À la rigueur, il eût pardonné à Otto de lui préférer d’autres amis; mais ce qu’il ne pouvait lui passer, c’était le mensonge. Otto n’était pas faux, ni hypocrite: il avait une difficulté naturelle à dire la vérité, comme un bègue à articuler; ce qu’il disait n’était jamais ni tout à fait vrai, ni tout à fait faux; soit timidité, soit incertitude sur ses propres sentiments, il parlait rarement d’une façon tout à fait nette, ses réponses étaient équivoques; il faisait, à propos de tout, des cachotteries et des mystères, qui mettaient Christophe hors de lui. Quand on le prenait en faute, au lieu de le reconnaître, il s’obstinait à nier, et racontait des histoires absurdes. Un jour, Christophe, exaspéré, le gifla. Il crut que c’était fini de leur amitié et que jamais Otto ne lui pardonnerait. Mais après avoir boudé quelques heures, Otto revint à lui, comme si rien ne s’était passé.
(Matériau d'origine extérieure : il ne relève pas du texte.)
(** C8.  For every diagnostic of this server that has a fix, the handler
    answers with an action whose command receives the document and the
    diagnostic's range with one column added to its start and one column
    taken from its end, the lines unchanged; and every action of the answer
    is of that form. *)
Theorem command_range_is_narrowed
  (name : jsstring) (params : CodeActionParams) (v : Diagnostic)
  (fixItem : Fix) :
  v ∈ context_diagnostics params →
  source v = name →
  FixItems !! code v = Some fixItem →
  ∃ actions,
    onCodeAction name params = Some actions ∧
    CodeAction_create
      (title fixItem ++ str " (" ++ name ++ str ")")
      (Command_create (title fixItem) (command fixItem)
         [ArgString (textDocument_uri params);
          ArgRange
            {| range_start :=
                 {| line := line (range_start (range v));
                    character := character (range_start (range v)) + 1 |};
               range_end :=
                 {| line := line (range_end (range v));
                    character := character (range_end (range v)) - 1 |} |}])
      QuickFix ∈ actions ∧
    ∀ a, a ∈ actions →
         ∃ v', v' ∈ context_diagnostics params ∧ source v' = name ∧
               command_arguments (action_command a) =
               [ArgString (textDocument_uri params);
                ArgRange
                  {| range_start :=
                       {| line := line (range_start (range v'));
                          character :=
                            character (range_start (range v')) + 1 |};
                     range_end :=
                       {| line := line (range_end (range v'));
                          character :=
                            character (range_end (range v')) - 1 |} |}].
Proof.
  intros Hv Hs Hf. unfold onCodeAction. cbv zeta.
  assert (Hin : v ∈ filter (λ v0, source v0 = name) (context_diagnostics params))
    by (apply list_elem_of_filter; auto).
  destruct (filter _ (context_diagnostics params)) as [|v0 l] eqn:E.
  - now apply elem_of_nil in Hin.
  - rewrite <- E in *. clear E. eexists. split; [reflexivity|]. split.
    + apply list_elem_of_omap. eexists. split.
      * apply list_elem_of_fmap. exists v. split; [reflexivity|assumption].
      * cbn [id]. apply toAction_Some. now exists fixItem.
    + intros a Ha.
      apply list_elem_of_omap in Ha as (o & Ho & Ha). cbn [id] in Ha. subst o.
      apply list_elem_of_fmap in Ho as (v' & Ho & Hv').
      apply list_elem_of_filter in Hv' as [Hs' Hv'].
      symmetry in Ho. apply toAction_Some in Ho as (f & _ & ->).
      exists v'. auto.
Qed.
(** A load that succeeds leaves [users_ok]. *)
Lemma NewVusers_ok Atoi range data up :
  NewVusers Atoi range data = Some (inr up) ->
  users_ok (vusers up) (nameToUser up).
Proof.
  unfold NewVusers. intros Hn.
  destruct (load_names Atoi (split_byte "010" data) 0 ∅ ∅) as [e|[us n2u]] eqn:H1;
    [discriminate|].
  destruct (load_members n2u (split_byte "010" data) us) as [us2|] eqn:H2;
    [|discriminate].
  destruct (load_ids us2 (range n2u) ∅) as [i2u|]; [|discriminate].
  simplify_eq. simpl.
  apply load_names_ok in H1 as [Hnames Hempty].
  - eapply load_members_ok; [|exact H2]. split; [done|]. split.
    + intros p u q Hp Hq. destruct (Hempty _ _ Hp) as [Hg Hm].
      rewrite Hg, Hm in Hq. by apply elem_of_nil in Hq.
    + intros p q u g Hp Hq. destruct (Hempty _ _ Hp) as [-> _].
      by destruct (Hempty _ _ Hq) as [_ ->].
  - intros nm p Hp. by rewrite lookup_empty in Hp.
  - intros p u Hp. by rewrite lookup_empty in Hp.
Qed.

(** X24.  Membership is kept in both directions: after a load that
    succeeded, a group is among the groups of a user exactly as often as
    the user is among the members of the group. *)
Theorem NewVusers_membership Atoi range data up p q u g :
  NewVusers Atoi range data = Some (inr up) ->
  vusers up !! p = Some u ->
  vusers up !! q = Some g ->
  occurrences q (vu_groups u) = occurrences p (vu_members g).
Proof.
  intros Hn. destruct (NewVusers_ok _ _ _ _ Hn) as (_ & _ & Hcount). apply Hcount.
Qed.

Lemma NewVusers_membership_witness :
  exists up u g,
    NewVusers ex_Atoi ex_range ex_users = Some (inr up) /\
    vusers up !! 1%nat = Some u /\ vu_name u = "mark" /\
    vusers up !! 2%nat = Some g /\ vu_name g = "staff" /\
    occurrences 2%nat (vu_groups u) = 1%nat /\
    occurrences 1%nat (vu_members g) = 1%nat.
Proof.
  destruct (NewVusers ex_Atoi ex_range ex_users) as [[e|up]|] eqn:Hn;
    [vm_compute in Hn; discriminate Hn| |vm_compute in Hn; discriminate Hn].
  destruct (vusers up !! 1%nat) as [u|] eqn:Hu;
    [|vm_compute in Hn; injection Hn as <-; vm_compute in Hu; discriminate Hu].
  destruct (vusers up !! 2%nat) as [g|] eqn:Hg;
    [|vm_compute in Hn; injection Hn as <-; vm_compute in Hg; discriminate Hg].
  pose proof (NewVusers_membership _ _ _ _ _ _ _ _ Hn Hu Hg) as Hm.
  assert (Hfacts : vu_name u = "mark" /\ vu_name g = "staff" /\
                   occurrences 2%nat (vu_groups u) = 1%nat).
  { vm_compute in Hn. injection Hn as <-. vm_compute in Hu, Hg.
    injection Hu as <-. injection Hg as <-. by repeat split. }
  destruct Hfacts as (Hnu & Hng & Ho).
  exists up, u, g. split; [given Hn|]. split; [given Hu|]. split; [given Hnu|].
  split; [given Hg|]. split; [given Hng|]. split; [given Ho|]. by rewrite <- Hm.
Defined.

(** X25.  After a load that succeeded a name leads to a user object of
    that name, every pointer in a list of groups or members leads to a
    user object, and so [IsMember] does not panic on loaded users. *)
Theorem NewVusers_names Atoi range data up :
  NewVusers Atoi range data = Some (inr up) ->
  (forall uname p, Uname2User up uname = Some p ->
     exists u, vusers up !! p = Some u /\ vu_name u = uname) /\
  (forall p u q, vusers up !! p = Some u ->
     q ∈ vu_groups u ++ vu_members u -> is_Some (vusers up !! q)) /\
  (forall p q, is_Some (vusers up !! p) -> is_Some (vusers up !! q) ->
     is_Some (IsMember (vusers up) p q)).
Proof.
  intros Hn. destruct (NewVusers_ok _ _ _ _ Hn) as (Hnames & Hptr & _).
  split; [done|]. split; [done|].
  intros p q [u Hu] [g Hg]. unfold IsMember. rewrite Hu, Hg.
  assert (Hall : forall b, b ∈ vu_groups u -> is_Some (vusers up !! b)).
  { intros b Hb. apply (Hptr p u b Hu). apply elem_of_app. by left. }
  induction (vu_groups u) as [|b rest IH]; [by eexists|].
  destruct (Hall b) as [bo Hbo]; [by apply elem_of_cons; left|].
  simpl. rewrite Hbo.
  destruct (vu_id bo =? vu_id g); [by eexists|].
  apply IH. intros b' Hb'. apply Hall. by apply elem_of_cons; right.
Qed.

Lemma NewVusers_names_witness :
  exists up p u,
    NewVusers ex_Atoi ex_range ex_users = Some (inr up) /\
    Uname2User up "mark" = Some p /\
    vusers up !! p = Some u /\ vu_name u = "mark".
Proof.
  destruct (NewVusers ex_Atoi ex_range ex_users) as [[e|up]|] eqn:Hn;
    [vm_compute in Hn; discriminate Hn| |vm_compute in Hn; discriminate Hn].
  destruct (Uname2User up "mark") as [p|] eqn:Hp;
    [|vm_compute in Hn; injection Hn as <-; vm_compute in Hp; discriminate Hp].
  destruct (NewVusers_names _ _ _ _ Hn) as (Hnames & _).
  destruct (Hnames _ _ Hp) as (u & Hu & Hnm).
  exists up, p, u. split; [given Hn|]. split; [given Hp|]. split; [given Hu|given Hnm].
Defined.

(** The third loop: an id that is filed leads to an object that was
    ranged over and has that id, or was filed before; and an id, once
    filed, stays filed. *)
Lemma load_ids_sound us order :
  forall i2u i2u' i p,
    load_ids us order i2u = Some i2u' ->
    i2u' !! i = Some p ->
    i2u !! i = Some p \/
    exists nm u, (nm, p) ∈ order /\ us !! p = Some u /\ vu_id u = i.
Proof.
  induction order as [|[nm user] rest IH]; intros i2u i2u' i p Hl Hi; simpl in Hl.
  { simplify_eq. by left. }
  destruct (us !! user) as [u|] eqn:Hu; [|discriminate].
  destruct (IH _ _ _ _ Hl Hi) as [Hold|(nm' & u' & Hin & ? & ?)].
  - destruct (decide (i = vu_id u)) as [-> |Hne].
    + rewrite lookup_insert_eq in Hold. simplify_eq. right.
      exists nm, u. split; [by apply elem_of_cons; left|done].
    + rewrite lookup_insert_ne in Hold by done. by left.
  - right. exists nm', u'. split; [by apply elem_of_cons; right|done].
Qed.

Lemma load_ids_complete us order :
  forall i2u i2u',
    load_ids us order i2u = Some i2u' ->
    (forall i, is_Some (i2u !! i) -> is_Some (i2u' !! i)) /\
    (forall nm p u, (nm, p) ∈ order -> us !! p = Some u ->
       is_Some (i2u' !! vu_id u)).
Proof.
  induction order as [|[nm user] rest IH]; intros i2u i2u' Hl; simpl in Hl.
  { simplify_eq. split; [done|]. intros ??? Hin. by apply elem_of_nil in Hin. }
  destruct (us !! user) as [u|] eqn:Hu; [|discriminate].
  destruct (IH _ _ Hl) as [Hmono Hall]. split.
  - intros i Hi. apply Hmono. destruct (decide (i = vu_id u)) as [-> |?].
    + rewrite lookup_insert_eq. by eexists.
    + by rewrite lookup_insert_ne.
  - intros nm' p u' Hin Hp. apply elem_of_cons in Hin as [Heq|Hin].
    + simplify_eq. apply Hmono. rewrite lookup_insert_eq. by eexists.
    + by eapply Hall.
Qed.
Lemma run_unknown (request : CallToolRequest) (w : W) :
  ~ In (tool request) tool_names ->
  run (callTool request) w = (Thrown (Error "Unknown tool"), [], w).
Proof.
  intro Hnot. rewrite (callTool_unknown _ Hnot). reflexivity.
Qed.

(** The cases in which the remote client is reached. *)
Lemma run_search (request : CallToolRequest) (w : W) (cql : string)
  (limit : float) :
  tool request = "execute_cql_search" ->
  cql_of request = Some cql -> cql <> "" -> limit_of request = Some limit ->
  let get := search_request env cql limit in
  run (callTool request) w
  = (Returned (text_content (answer (fst (respond w get)))),
     [get], snd (respond w get)).
Proof.
  intros E Hcql Hfull Hlimit get.
  rewrite (run_search_cases _ _ E), Hcql, Hlimit.
  apply String.eqb_neq in Hfull. rewrite Hfull. reflexivity.
Qed.

Lemma run_page (request : CallToolRequest) (w : W) (pageId : string) :
  tool request = "get_page_content" ->
  pageId_of request = Some pageId -> pageId <> "" ->
  let get := page_request env pageId in
  run (callTool request) w
  = (Returned (text_content (answer (fst (respond w get)))),
     [get], snd (respond w get)).
Proof.
  intros E Hid Hfull get.
  rewrite (run_page_cases _ _ E), Hid.
  apply String.eqb_neq in Hfull. rewrite Hfull. reflexivity.
Qed.

Lemma run_update (request : CallToolRequest) (w : W)
  (pageId content : string) (title : option string) :
  tool request = "update_page_content" ->
  pageId_of request = Some pageId -> pageId <> "" ->
  content_of request = Some content -> content <> "" ->
  title_of request = Some title ->
  let fetch := page_request env pageId in
  let w1 := snd (respond w fetch) in
  run (callTool request) w
  = match between NumberToString StringToNumber pageId content title
            (answer (fst (respond w fetch))) with
    | Abort v => (Returned (text_content v), [fetch], w1)
    | Crash e => (Returned (text_content (caught e)), [fetch], w1)
    | Put updatePayload =>
        let put := update_request env pageId updatePayload in
        (Returned (text_content (answer (fst (respond w1 put)))),
         [fetch; put], snd (respond w1 put))
    end.
Proof.
  intros E Hid Hfull Hcontent Hfull' Htitle fetch w1.
  rewrite (run_update_cases _ _ E), Hid, Hcontent, Htitle.
  apply String.eqb_neq in Hfull, Hfull'. rewrite Hfull, Hfull'. reflexivity.
Qed.
Lemma f64_bus_write_closed (r v : Z) (self : PCA9685) :
  is_open (bus self) = false -> bus_write r v self = (Raise TransferError, self).
Proof.
  intros H. unfold bus_write, bind, gets, zoom, write_byte_data. simpl.
  now rewrite H, f64_set_bus_bus.
Qed.

Lemma f64_bus_read_open (r : Z) (self : PCA9685) :
  is_open (bus self) = true ->
  bus_read r self = (Ok (register_of self r), did_read self r).
Proof.
  intros H. unfold bus_read, bind, gets, zoom, read_byte_data. simpl.
  now rewrite H.
Qed.

Lemma f64_set_pwm_open (ch on off : Z) (self : PCA9685) :
  is_open (bus self) = true ->
  set_pwm ch on off self = (Ok tt, wrote_channel self ch on off).
Proof.
  intros H. unfold set_pwm, wrote_channel, bind.
  rewrite (f64_bus_write_open _ _ self H).
  now rewrite !f64_bus_write_open by reflexivity.
Qed.

Lemma f64_register_of_wrote (self : PCA9685) (r v r' : Z) :
  register_of (wrote self r v) r'
  = if decide (byte r' = byte r) then byte v else register_of self r'.
Proof.
  unfold register_of, register_value, wrote. simpl.
  destruct (decide (byte r' = byte r)) as [E|N].
  - now rewrite E, lookup_insert_eq.
  - rewrite lookup_insert_ne; [reflexivity|]. intros [= E]. now apply N.
Qed.
(** X11.  [getCurrentBranch] returns the command's output without white
    space at either end; an output of white space only (a detached HEAD
    prints an empty line) gives the empty string, not [null]; [null] is
    returned only when the path is missing or the command fails. *)
Theorem getCurrentBranch_trimmed existsSync shell projectPath :
  (forall branch,
      outcome (Git.getCurrentBranch existsSync shell projectPath)
      = Normal (Some branch) ->
      Git.leadingWhiteSpace branch = false /\
      Git.trailingWhiteSpace branch = false /\
      exists output,
        shell (lit "git branch --show-current") projectPath = Normal output /\
        branch = trim output) /\
  (forall output,
      existsSync projectPath = true ->
      shell (lit "git branch --show-current") projectPath = Normal output ->
      Forall (fun c => isWhiteSpace c = true) output ->
      outcome (Git.getCurrentBranch existsSync shell projectPath)
      = Normal (Some [])) /\
  (outcome (Git.getCurrentBranch existsSync shell projectPath) = Normal None <->
   existsSync projectPath = false \/
   exists e, shell (lit "git branch --show-current") projectPath = Abrupt e).
Proof.
  unfold Git.getCurrentBranch, Git.execSync.
  destruct (existsSync projectPath); cbn [negb].
  - rewrite outcome_try_catch, outcome_bind. cbn [outcome].
    destruct (shell (lit "git branch --show-current") projectPath) as [out|e];
      step_eff.
    + split; [|split].
      * intros branch H. injection H as <-.
        split; [apply trim_no_leading|]. split; [apply trim_no_trailing|].
        exists out. split; reflexivity.
      * intros output _ H Hws. injection H as <-. do 2 f_equal.
        unfold trim.
        assert (Hs : trimStart out = []).
        { induction Hws as [|c s Hc _ IH]; simpl; [reflexivity|].
          rewrite Hc. exact IH. }
        rewrite Hs. reflexivity.
      * split; [discriminate|]. intros [H|[e H]]; discriminate.
    + split; [|split].
      * discriminate.
      * intros output _ H. discriminate.
      * split; [intros _; right; eauto | reflexivity].
  - split; [|split].
    + discriminate.
    + intros output H. discriminate.
    + split; [intros _; left; reflexivity | reflexivity].
Qed.

Lemma split_line (line rest : jsstring) :
  ~ In LF line -> split LF (line ++ LF :: rest) = line :: split LF rest.
Proof.
  induction line as [|c line IH]; intros Hno; simpl.
  - reflexivity.
  - destruct (N.eqb_spec c LF) as [->|Hc]; [exfalso; apply Hno; now left|].
    rewrite IH by (intros H; apply Hno; now right). reflexivity.
Qed.

Lemma parseBranches_line (line rest : jsstring) :
  ~ In LF line -> trim line <> [] ->
  Git.parseBranches (line ++ LF :: rest)
  = (if startsWith (trim line) Git.currentMarker
     then substring 2 (trim line) else trim line)
    :: Git.parseBranches rest.
Proof.
  intros Hno Hne. unfold Git.parseBranches. rewrite (@split_line line rest Hno).
  cbn [map filter]. destruct (trim line) as [|c t] eqn:Ht; [congruence|].
  reflexivity.
Qed.

Lemma trailingWhiteSpace_app (a b : jsstring) :
  b <> [] -> Git.trailingWhiteSpace (a ++ b) = Git.trailingWhiteSpace b.
Proof.
  intros Hb. unfold Git.trailingWhiteSpace. rewrite rev_app_distr.
  destruct (rev b) as [|c r] eqn:Hr; [|reflexivity].
  apply (f_equal (@rev N)) in Hr. rewrite rev_involutive in Hr. contradiction.
Qed.

Lemma parse_listingLine (current : bool) (name : jsstring) :
  Aux.branchName name ->
  let line := (if current then Git.currentMarker else lit "  ") ++ name in
  ~ In LF line /\ trim line <> [] /\
  (if startsWith (trim line) Git.currentMarker
   then substring 2 (trim line) else trim line) = name.
Proof.
  intros [[Hne [Hl [Ht Hm]]] Hlf] line. subst line.
  assert (Hmarker : forall m : jsstring,
             m = Git.currentMarker \/ m = lit "  " -> ~ In LF (m ++ name)).
  { intros m Hm' Hin. apply in_app_or in Hin. destruct Hin as [Hin|Hin];
      [|contradiction].
    destruct Hm' as [-> | ->]; destruct Hin as [H|[H|[]]]; discriminate H. }
  destruct current.
  - assert (Htrim : trim (Git.currentMarker ++ name) = Git.currentMarker ++ name).
    { apply trim_fixed; [reflexivity|].
      now rewrite trailingWhiteSpace_app. }
    rewrite Htrim.
    split; [apply Hmarker; now left|].
    split; [discriminate|]. unfold Git.currentMarker, lit. simpl.
    destruct name; reflexivity.
  - assert (Htrim : trim (lit "  " ++ name) = name).
    { unfold trim. change (trimStart (lit "  " ++ name)) with (trimStart name).
      rewrite (trimStart_fixed _ Hl). now apply trimEnd_fixed. }
    rewrite Htrim, Hm.
    split; [apply Hmarker; now right|].
    split; [exact Hne | reflexivity].
Qed.

(** X12.  Round trip with git's listing: for branch names without white
    space at the ends, line feed or leading marker, parsing the listing
    that [git branch] prints for them (marker or two spaces, name, line
    feed) gives back the names, in order, whichever of them is
    current. *)
Theorem parseBranches_listing (entries : list (bool * jsstring)) :
  Forall (fun entry => Aux.branchName (snd entry)) entries ->
  Git.parseBranches (Aux.listing entries) = map snd entries.
Proof.
  induction 1 as [|[current name] entries Hname _ IH].
  - reflexivity.
  - unfold Aux.listing. cbn [map concat]. unfold Aux.listingLine at 1.
    cbn [fst snd].
    destruct (@parse_listingLine current name Hname) as [Hlf [Hne Hstrip]].
    rewrite <- !app_assoc. rewrite app_assoc. cbn [app].
    change (concat (map Aux.listingLine entries)) with (Aux.listing entries).
    rewrite (@parseBranches_line _ (Aux.listing entries) Hlf Hne), Hstrip, IH.
    reflexivity.
Qed.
Il n’avait nulle rancune des violences de Christophe; peut-être même y trouvait-il un charme. Tandis qu’il savait mauvais gré à Christophe de se laisser duper et d’avaler, bouche bée, toutes ses inventions; il l’en méprisait un peu et se croyait son supérieur. Christophe, de son côté, en voulait à Otto d’accepter ses rebuffades sans révolte.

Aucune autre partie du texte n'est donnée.